I’ve said before that as I became more aware of the pattern I’d just go to bed after lunch knowing the good cycle would start again the next day. Good for me was being able to get up and negotiate my way to the loo and back twenty times without falling, so in my book that was good.
I’m in the middle, almost, of my seventh month and it’s normal for me to feel good all day, I still get the weakness around 12.30, go rest in bed for a few hours then back up for a few more. Becoming almost blase` about the improvements can be quite dangerous in that I’d feel confident and try to move as if I’m healthy and not take the necessary precautions.
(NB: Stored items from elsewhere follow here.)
(* ===== verification/ReplayTheorems.v ===== *)
(** * The debugger, verified

    What replaying a trace shows: facts of the replay engine, then the theorems. *)

From S2P Require Import Prelude Core ExecState Runtime StorageBackend Indexing Replayer.

Open Scope evolve_scope.

(** ** Facts of the replay engine

    The state at a position of a trace, what the movements of a replayer keep, and
    where its runs stop. *)

(** The state before the [n]-th event. *)
Definition state_before (t : ExecutionTrace) (n : nat) : StateSnapshot :=
  foldl apply_event (et_initial_state t) (take n (et_events t)).

(** The breakpoint that stops a replayer at an event. *)
Definition stops (bps : list Breakpoint) (event : TraceEvent) : option nat :=
  Replayer.first_match 0 bps event StateSnapshot.empty.

(** A replayer shows the state of its position. At the first position it may show
    the state after the first event instead. *)
Definition shows (t : ExecutionTrace) (r : Replayer) : Prop :=
  rp_trace r = t /\ (rp_position r <= ExecutionTrace.len t)%nat /\
  (rp_current_state r = state_before t (rp_position r) \/
   rp_position r = 0%nat /\ rp_current_state r = ExecutionTrace.state_at t 0).

Lemma state_before_S t n e : et_events t !! n = Some e -> state_before t (S n) = apply_event (state_before t n) e.
Proof. intros He. unfold state_before. by rewrite (take_S_r _ _ _ He), foldl_app. Qed.

Lemma state_at_before t n : ExecutionTrace.state_at t n = state_before t (S n).
Proof. unfold ExecutionTrace.state_at. by rewrite Nat.add_1_r. Qed.

Lemma state_at_pred t n : (0 < n)%nat -> ExecutionTrace.state_at t (n - 1) = state_before t n.
Proof. intros Hn. rewrite state_at_before. f_equal. lia. Qed.

(** Where the first event is no state change, the exception is none. *)
Lemma state_before_1 t :
  from_option (fun e => TraceEvent.is_state_change e = false) True (head (et_events t)) ->
  ExecutionTrace.state_at t 0 = state_before t 0.
Proof.
  rewrite state_at_before. unfold state_before. destruct (et_events t) as [|e l]; [done|]. cbn. rewrite take_0. cbn.
  by destruct e.
Qed.

(** ** Matching does not look at the state *)
Lemma matches_state bp e s s' : Breakpoint.matches bp e s = Breakpoint.matches bp e s'.
Proof.
  revert bp. fix IH 1. intros []; cbn; try done.
  - induction breakpoints as [|bp l IHl]; cbn; [done|]. by rewrite (IH bp), IHl.
  - induction breakpoints as [|bp l IHl]; cbn; [done|]. by rewrite (IH bp), IHl.
  - by rewrite (IH breakpoint).
Qed.
(* ===== verification/Simulator.v ===== *)
(** * The simulator

    Models [crates/testing/simulator/src]: simulated time ([time.rs]), seeded
    random numbers ([seed.rs]), the metrics that are counted ([metrics.rs]; the
    report, whose ratios are floating-point numbers, is left out), the storage
    backends ([backend.rs]) and the simulator ([lib.rs]). The generator of the
    [rand_chacha] crate is an interface; wall-clock times are arguments. [None]
    stands for a panic. *)

From S2P Require Import Prelude Core ExecState ExecStateFacts Commit StorageBackend.

Open Scope evolve_scope.

(** ** [time.rs] *)
Record TimeConfig := mkTimeConfig { tc_ticks_per_block : Z; tc_tick_ms : Z; tc_initial_timestamp_ms : Z }.
Definition TimeConfig_default : TimeConfig := mkTimeConfig 100 10 1700000000000.

Record SimulatedTime := mkSimulatedTime { stm_current_tick : Z; stm_current_block : Z; stm_config : TimeConfig }.
Record TimeSnapshot := mkTimeSnapshot { ts_tick : Z; ts_block : Z; ts_timestamp_ms : Z }.

Module SimulatedTime.

Definition new (config : TimeConfig) : SimulatedTime := mkSimulatedTime 0 0 config.

Definition now_ms (self : SimulatedTime) : Z :=
  saturating_add u64_max (tc_initial_timestamp_ms (stm_config self))
    (saturating_mul u64_max (stm_current_tick self) (tc_tick_ms (stm_config self))).
(** C28: a node that ends without being stopped repeats heights. Over a storage
    that keeps what was committed and in which a batch changes the keys it names
    only: when the blocks of a run were all produced and the node starts again
    from the storage they left, it starts at the height of that run once more,
    since producing a block does not write the key of the saved state; so the
    blocks of the second run take the heights of the first, over the state the
    first one left. *)
Theorem crash_repeats_heights storage ticks1 ticks2 r1 r2 g h s :
  start_chain run_genesis storage = Some (g, h, s) -> wrap64 h = h ->
  runner storage ticks1 = Some r1 -> Forall (fun b => is_ok b = true) (run_blocks r1) ->
  let left := Server.dc_storage (run_engine r1) in
  runner left ticks2 = Some r2 ->
  start_chain run_genesis left = Some (g, h, left) /\
  forall i b1 b2, run_blocks r1 !! i = Some (Ok b1) -> run_blocks r2 !! i = Some (Ok b2) ->
    Server.pb_height b1 = wrap64 (h + Z.of_nat i) /\ Server.pb_height b2 = wrap64 (h + Z.of_nat i).
Proof.
  intros Hstart Hh Hrun1 Hok left Hrun2.
  assert (Hstart2 : start_chain run_genesis left = Some (g, h, left)).
  { apply loaded_start. rewrite <-(started_loaded _ _ _ _ _ Hstart). unfold Server.load_chain_state.
    subst left. by rewrite (run_frame fuel drained _ _ _ _ _ _ _ _ _ Hstart Hrun1 Hok CHAIN_STATE_not_protocol). }
  split; [done|]. intros i b1 b2 Hb1 Hb2.
  destruct (run_from_start _ _ _ _ _ _ _ _ Hstart Hh Hrun1) as (_ & _ & _ & Hn1).
  destruct (run_from_start _ _ _ _ _ _ _ _ Hstart2 Hh Hrun2) as (_ & _ & _ & Hn2).
  by rewrite (Hn1 _ _ Hb1), (Hn2 _ _ Hb2).
Qed.

End Crash.

(** The Ethereum runner is one of them. *)
#[export] Instance eth_runner `{RuntimeDeps} `{CollectionCodec} `{!TokenCodec} `{EthCodec} `{Borsh string} `{CallJson}
    `{Secp256k1} `{AlloyTx TxLegacy} `{AlloyTx TxEip1559} `{Borsh Server.ArchivedBlock}
    {S I Callback G A Schema : Type} `{Storage S} `{ChainIndex I ChainIndexError} `{SchemaCodes A Schema}
    `{Borsh (Server.ChainState G)} `{HasTokenAccountId G}
    fuel drained env build_stf codes (rpc_codes : A) run_genesis data_dir open_index (archive_cb : Callback) runner_config :
  ProductionRunner (S := S) (I := I) (G := G) fuel drained run_genesis (fun storage ticks =>
    eth_run <$> run_dev_node_with_rpc_and_mempool_eth_impl (Schema := Schema) fuel drained env build_stf codes rpc_codes run_genesis
                  data_dir storage open_index archive_cb runner_config ticks).
Proof.
  intros storage ticks r. unfold run_dev_node_with_rpc_and_mempool_eth_impl.
  destruct (start_chain run_genesis storage) as [[[g h] s]|]; [|done]. cbn [mbind option_bind fmap option_fmap option_map].
  destruct (enabled _); [destruct (open_index _) as [index|]; [|done]; cbn [mbind option_bind]; destruct (ensure_rpc_startup_compatibility _); [|done]|].
  all: cbn [mbind option_bind]; destruct (enable_block_archive _); unfold finish, run_block_production_with_mempool.
  all: cbn [Server.block_interval Server.config Server.DevConsensus.with_mempool Server.DevConsensus.with_rpc_and_mempool
    Server.DevConsensus.with_indexing_enabled Server.DevConsensus.with_block_archive dev_config].
  all: destruct (production_loop _ _ _) as [[[blocks tasks] dev']|] eqn:Hloop; [|done]; intros [= <-].
  all: eexists g, h, s, _, _, blocks, tasks, dev'; split_and!; [done | apply mempool_step | | | exact Hloop | done]; done.
Qed.

(** The configured interval is never zero, for which the timer of the
    loop would panic, and a variable that is not a positive [u64] changes
    nothing. *)
Theorem interval_positive env :
  0 < configured_block_interval env <= u64_max /\
  (evolve_block_interval_ms env ≫= parse_u64 = None -> configured_block_interval env = 1000).
Proof.
  assert (Hdigits : forall s n m, 0 <= n -> parse_digits n s = Some m -> n <= m <= u64_max \/ (s = EmptyString /\ m = n)).
  { induction s as [|c s IH]; intros n m Hn; cbn; [intros [= <-]; by right|]. case_match eqn:Hd; [|done].
    repeat apply andb_true_iff in Hd as [Hd ?]. zbool. intros Hm. left. destruct (IH (n * 10 + (Z.of_N (Ascii.N_of_ascii c) - 48)) m ltac:(lia) Hm) as [?|[_ ->]]; lia. }
  unfold configured_block_interval, parse_env_u64. destruct (evolve_block_interval_ms env ≫= parse_u64) as [v|] eqn:Hv;
    [|split; [by vm_compute | done]].
  split; [|done]. destruct (Z.ltb_spec 0 v); [|by vm_compute]. split; [done|].
  destruct (evolve_block_interval_ms env) as [text|]; [|done]. cbn in Hv. unfold parse_u64 in Hv.
  case_match; [done|]. apply Hdigits in Hv as [?|[? _]]; [lia | done | lia].
Qed.
(** * smart_monitor.py: S.M.A.R.T. disk health monitor

  A shallow embedding of [src/smart_monitor.py] and the properties of its
  attribute extractor ([get_disk_info]) and of the health checks in [main].

  Conventions of the embedding.
  - A Python [str] is a Rocq [string]; a character is a code point below
    256 (Latin-1), which covers the output of the diagnostic utility.  The
    degree sign of the temperature field is the single character 176.
  - [re.search] is a backtracking matcher over a small pattern syntax, with
    Python's priorities (left alternative first, greedy repetition longest
    first, lazy repetition shortest first, leftmost start position).
  - [int(s)] is the language's arbitrary-precision conversion; the
    interpreter's configurable limit on the number of digits is not
    modelled.
  - The dict built by [get_disk_info] is a record; the list
    [critical_issues] and the printed lines are an explicit state threaded
    through [main]; exceptions are explicit results.  Every function that
    prints runs in this state: the lines of [run_smartctl],
    [download_file], [extract_exe] and [initialize_smartmontools] are part
    of the output of [main].
  - What the operating system, the network and the diagnostic utility
    answer is a [host]; the paths that the module builds with
    [os.path.join] are values of the host. *)

From Stdlib Require Import ZArith List String Ascii Bool Lia.
From Stdlib Require Import DecimalString DecimalZ DecimalN DecimalPos.
Import ListNotations.

Local Open Scope string_scope.
Local Open Scope Z_scope.
(** * Package [log] of traefik (pkg/log/log.go): a shallow embedding

    The package keeps three variables ([mainLogger], [logFilePath],
    [logFile]), binds loggers into [context.Context] values, opens, closes
    and rotates the log file, and starts a goroutine that uploads the log
    file on every tick of a ten-minute ticker.

    Every function of the package is embedded as a state-passing function
    over a [World]: the package variables together with the parts of the Go
    runtime, of [os], of logrus and of the storage client that the package
    touches.  A Go [panic] is the [Panic] result; a Go [error] value is an
    [option error], [None] standing for [nil].  The [Logger] interface and
    the field options have their nil values, on which a call panics. *)

From stdpp Require Import gmap strings list fin_maps relations.

Local Open Scope string_scope.
Local Open Scope list_scope.

(** ** Results and the state monad *)

Inductive Result (A : Type) : Type :=
| Ok (a : A)
| Panic (msg : string).
Arguments Ok {A} a.
Arguments Panic {A} msg.

(** ** logrus: levels, fields, loggers, output *)

Inductive Level : Type :=
| PanicLevel | FatalLevel | ErrorLevel | WarnLevel
| InfoLevel | DebugLevel | TraceLevel.

#[global] Instance Level_eq_dec : EqDecision Level.
Proof. solve_decision. Defined.

(** [logrus.Fields] restricted to the string values [Str] stores. *)
Abbreviation Fields := (gmap string string).

(** A value of the [Logger] interface.  It is the nil interface value
    ([SetLogger] accepts it), or a logger: the logging engine it writes
    through ([0] is [logrus.StandardLogger()]) and the structured fields it
    carries (a bare [*logrus.Logger] carries none, a [*logrus.Entry]
    carries its [Data]). *)
Inductive Logger : Type :=
| nilLogger
| mkLogger (e : nat) (d : Fields).

#[global] Instance Logger_eq_dec : EqDecision Logger.
Proof. solve_decision. Defined.



Definition StandardLogger : Logger := mkLogger 0 ∅.

Inductive Formatter : Type :=
| TextFormatter
| JSONFormatter
| OtherFormatter (id : nat).

(** [*os.File]: an index into the table of files the process has opened. *)
Definition File : Type := nat.

Inductive Writer : Type :=
| Stdout
| FileWriter (f : File)
| OtherWriter (id : nat).

(** One call of a method of a [Logger]. *)
Record LogCall : Type := mkLogCall {
  lc_logger : Logger;
  lc_level : Level;
  lc_msg : string
}.

(** ** os: files, environment, console *)

Inductive OpenMode : Type :=
| O_RDONLY
| O_RDWR_CREATE_APPEND.

Record FileState : Type := mkFileState {
  f_name : string;
  f_mode : OpenMode;
  f_open : bool
}.

Inductive error : Type :=
| PathError (op path : string)
| ErrClosed
| OtherError (msg : string)
| Errorf (prefix : string) (wrapped : error).

(** What [os.OpenFile] returns: a file and a nil error, or a nil file and
    an error. *)
Inductive OpenResult : Type :=
| Opened (f : File)
| OpenFailed (err : error).

Definition result_file (r : OpenResult) : option File :=
  match r with
  | Opened f => Some f
  | OpenFailed _ => None
  end.

Inductive IoEvent : Type :=
| IoOpen (name : string) (mode : OpenMode) (res : option File)
| IoClose (f : File).

(** ** The upload goroutine *)

(** An unbuffered channel as its receiver sees it: a receive can proceed
    when the channel is closed or a sender is waiting on it. *)
Record Chan : Type := mkChan {
  ch_closed : bool;
  ch_senders : nat
}.

Definition make_chan : Chan := {| ch_closed := false; ch_senders := 0 |}.

Definition recv_ready (c : Chan) : bool :=
  ch_closed c || bool_decide (0 < ch_senders c).

Definition recv (c : Chan) : Chan :=
  if ch_closed c then c
  else {| ch_closed := false; ch_senders := pred (ch_senders c) |}.

(** The goroutine started by [UploadLogs] with what its closure captured:
    [bucket], [s3path], the ticker and the [quit] channel; the files whose
    [Close] it has deferred; whether it has returned. *)
Record Task : Type := mkTask {
  t_bucket : string;
  t_key : string;
  t_period_minutes : nat;
  t_ticker_stopped : bool;
  t_quit : Chan;
  t_deferred : list File;
  t_returned : bool
}.

(** One call of [uploader.Upload] on the storage client. *)
Record Upload : Type := mkUpload {
  up_bucket : string;
  up_key : string;
  up_body : File
}.

(** ** The world *)

Record World : Type := mkWorld {
  (* package variables *)
  mainLogger : Logger;
  logFilePath : string;
  logFile : option File;
  (* logrus standard logger *)
  std_out : list Writer;
  std_formatter : Formatter;
  std_level : Level;
  log_calls : list LogCall;
  (* os *)
  files : list FileState;
  fs_openable : string → OpenMode → bool;
  environ : gmap string string;
  os_hostname : option string;
  console : list string;
  io_trace : list IoEvent;
  (* storage client and goroutines *)
  session_ok : bool;
  uploads : list Upload;
  tasks : list Task
}.

Definition set_mainLogger (x : Logger) (w : World) : World :=
  mkWorld x (logFilePath w) (logFile w) (std_out w)
    (std_formatter w) (std_level w)
    (log_calls w) (files w) (fs_openable w) (environ w) (os_hostname w)
    (console w) (io_trace w) (session_ok w) (uploads w) (tasks w).

Definition set_logFilePath (x : string) (w : World) : World :=
  mkWorld (mainLogger w) x (logFile w) (std_out w)
    (std_formatter w) (std_level w)
    (log_calls w) (files w) (fs_openable w) (environ w) (os_hostname w)
    (console w) (io_trace w) (session_ok w) (uploads w) (tasks w).

Definition set_logFile (x : option File) (w : World) : World :=
  mkWorld (mainLogger w) (logFilePath w) x (std_out w)
    (std_formatter w) (std_level w)
    (log_calls w) (files w) (fs_openable w) (environ w) (os_hostname w)
    (console w) (io_trace w) (session_ok w) (uploads w) (tasks w).

Definition set_std_out (x : list Writer) (w : World) : World :=
  mkWorld (mainLogger w) (logFilePath w) (logFile w) x
    (std_formatter w) (std_level w)
    (log_calls w) (files w) (fs_openable w) (environ w) (os_hostname w)
    (console w) (io_trace w) (session_ok w) (uploads w) (tasks w).
(** *** The row of a path *)

Lemma foldl_add_level labels path levels : ∀ row0 : gmap string string,
  NoDup levels →
  (∀ k, k ∈ levels → (k < length path)%nat) →
  ∃ row,
    foldl (add_level labels path) (Some row0) levels = Some row
    ∧ (∀ k, k ∈ levels →
         ∃ parent_id,
           path !! k = Some parent_id
           ∧ row !! level_name k = Some parent_id
           ∧ row !! (level_name k +:+ "_preferredlabel")
             = Some (default ""%string (labels !! parent_id)))
    ∧ (∀ col,
         (∀ k, k ∈ levels →
               col ≠ level_name k ∧ col ≠ level_name k +:+ "_preferredlabel") →
         row !! col = row0 !! col).
Proof.
  induction levels as [|k levels IH]; intros row0 Hnodup Hrange.
  { exists row0. split; [done |]. split; [| done].
    by intros k ?%not_elem_of_nil. }
  apply NoDup_cons in Hnodup as [Hk Hnodup].
  destruct (lookup_lt_is_Some_2 path k) as [parent_id Hpid];
    [apply Hrange; left |].
  set (row1 := <[level_name k +:+ "_preferredlabel"
                 := default ""%string (labels !! parent_id)]>
                 (<[level_name k := parent_id]> row0)).
  destruct (IH row1 Hnodup) as (row & Hrun & Hlevels & Hother).
  { intros j Hj. apply Hrange. by right. }
  exists row. split.
  { cbn [foldl]. unfold add_level at 2. cbn. rewrite Hpid. cbn. exact Hrun. }
  assert (∀ j, j ∈ levels → j ≠ k) as Hne by (by intros j Hj ->).
  split.
  - intros j [->|Hj]%elem_of_cons; [| by apply Hlevels].
    exists parent_id. split; [done |]. split.
    + rewrite Hother.
      * unfold row1. rewrite lookup_insert_ne by (intros Heq; symmetry in Heq;
          by apply level_name_not_label in Heq).
        apply lookup_insert_eq.
      * intros i Hi. split; [| apply level_name_not_label].
        intros Heq%level_name_inj. by apply (Hne i).
    + rewrite Hother; [apply lookup_insert_eq |].
      intros i Hi. split.
      * intros Heq. symmetry in Heq. by apply level_name_not_label in Heq.
      * intros Heq%label_name_inj. by apply (Hne i).
  - intros col Hcol. rewrite Hother.
    + destruct (Hcol k) as [Hc1 Hc2]; [left |].
      unfold row1. by rewrite !lookup_insert_ne.
    + intros j Hj. apply Hcol. by right.
Qed.

(** X13.  The row of a path is always built ([path[level]] is never out of
    range).  Its column for level [k], for every [k] from 1 below the
    length of the path, holds the [k]-th element of the path, and the label
    column of that level holds its label, or the empty text when it has
    none (not the identifier, as in the path string); [hierarchy_path]
    holds the path string; every other column is as in the skill's row. *)
Theorem path_row_columns (labels skill_row : gmap string string)
    (path : list string) :
  ∃ row,
    path_row labels skill_row path = Some row
    ∧ (∀ level parent_id,
         (1 ≤ level)%nat → path !! level = Some parent_id →
         row !! level_name level = Some parent_id
         ∧ row !! (level_name level +:+ "_preferredlabel")
           = Some (default ""%string (labels !! parent_id)))
    ∧ row !! "hierarchy_path"%string = Some (hierarchy_path labels path)
    ∧ (∀ col,
         col ≠ "hierarchy_path"%string →
         (∀ level, (1 ≤ level < length path)%nat →
            col ≠ level_name level
            ∧ col ≠ level_name level +:+ "_preferredlabel") →
         row !! col = skill_row !! col).
Proof.
  destruct (foldl_add_level labels path (seq 1 (length path - 1)) skill_row)
    as (row & Hrun & Hlevels & Hother).
  { apply NoDup_seq. }
  { intros k Hk%elem_of_seq. lia. }
  exists (<["hierarchy_path"%string := hierarchy_path labels path]> row).
  split; [unfold path_row; by rewrite Hrun |]. split; [| split].
  - intros level parent_id Hlevel Hpid.
    destruct (Hlevels level) as (parent_id' & Hpid' & Hname & Hlabel).
    { apply elem_of_seq. apply lookup_lt_Some in Hpid. lia. }
    simplify_eq. split.
    + rewrite lookup_insert_ne; [done |].
      rewrite <-(string_app_nil_r (level_name level)).
      apply hierarchy_path_not_level.
    + rewrite lookup_insert_ne; [done |]. apply hierarchy_path_not_level.
  - apply lookup_insert_eq.
  - intros col Hcol Hlevel. rewrite lookup_insert_ne by done.
    apply Hother. intros k Hk%elem_of_seq. apply Hlevel. lia.
Qed.

Lemma path_row_columns_witness :
  ∃ row,
    path_row {["A"%string := "Root Skill"%string]} {["ID"%string := "D"%string]}
      ["D"; "B"; "A"]%string = Some row
    ∧ row !! "1_level_up"%string = Some "B"%string
    ∧ row !! "1_level_up_preferredlabel"%string = Some ""%string
    ∧ row !! "ID"%string = Some "D"%string.
Proof.
  destruct (path_row_columns {["A"%string := "Root Skill"%string]}
              {["ID"%string := "D"%string]} ["D"; "B"; "A"]%string)
    as (row & Hrow & Hlevels & _ & Hother).
  exists row. split; [exact Hrow |].
  destruct (Hlevels 1%nat "B"%string) as [H1 H2]; [lia | reflexivity |].
  split; [exact H1 |]. split; [exact H2 |].
  rewrite Hother; [reflexivity | discriminate |].
  intros level Hlevel. cbn in Hlevel.
  assert (level = 1 ∨ level = 2)%nat as [-> | ->] by lia;
    split; discriminate.
Defined.

(** *** The loop over the skills *)











End TableFacts.

(** * Properties of the level distribution *)

Module StatisticsFacts.
Import Depth Statistics.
That happened on Monday evening I was going to lock the front door on my way to bed, I was shuffling along with my walker, trying to move quicker, my left foot didn’t move, I tried to make an adjustment, over compensated and started to fall backwards. A million things rushed through my head as I knew what was about to happen was going to cause serious problems, during a 15 second period that felt like an hour I somehow prevented what would have been a catastrophe, I lost a nail or two grasping the nearest wall and door frame but I didn’t fall. Lesson: don’t overestimate the improvements, don’t take it for granted and be patient, it’s happening little by little.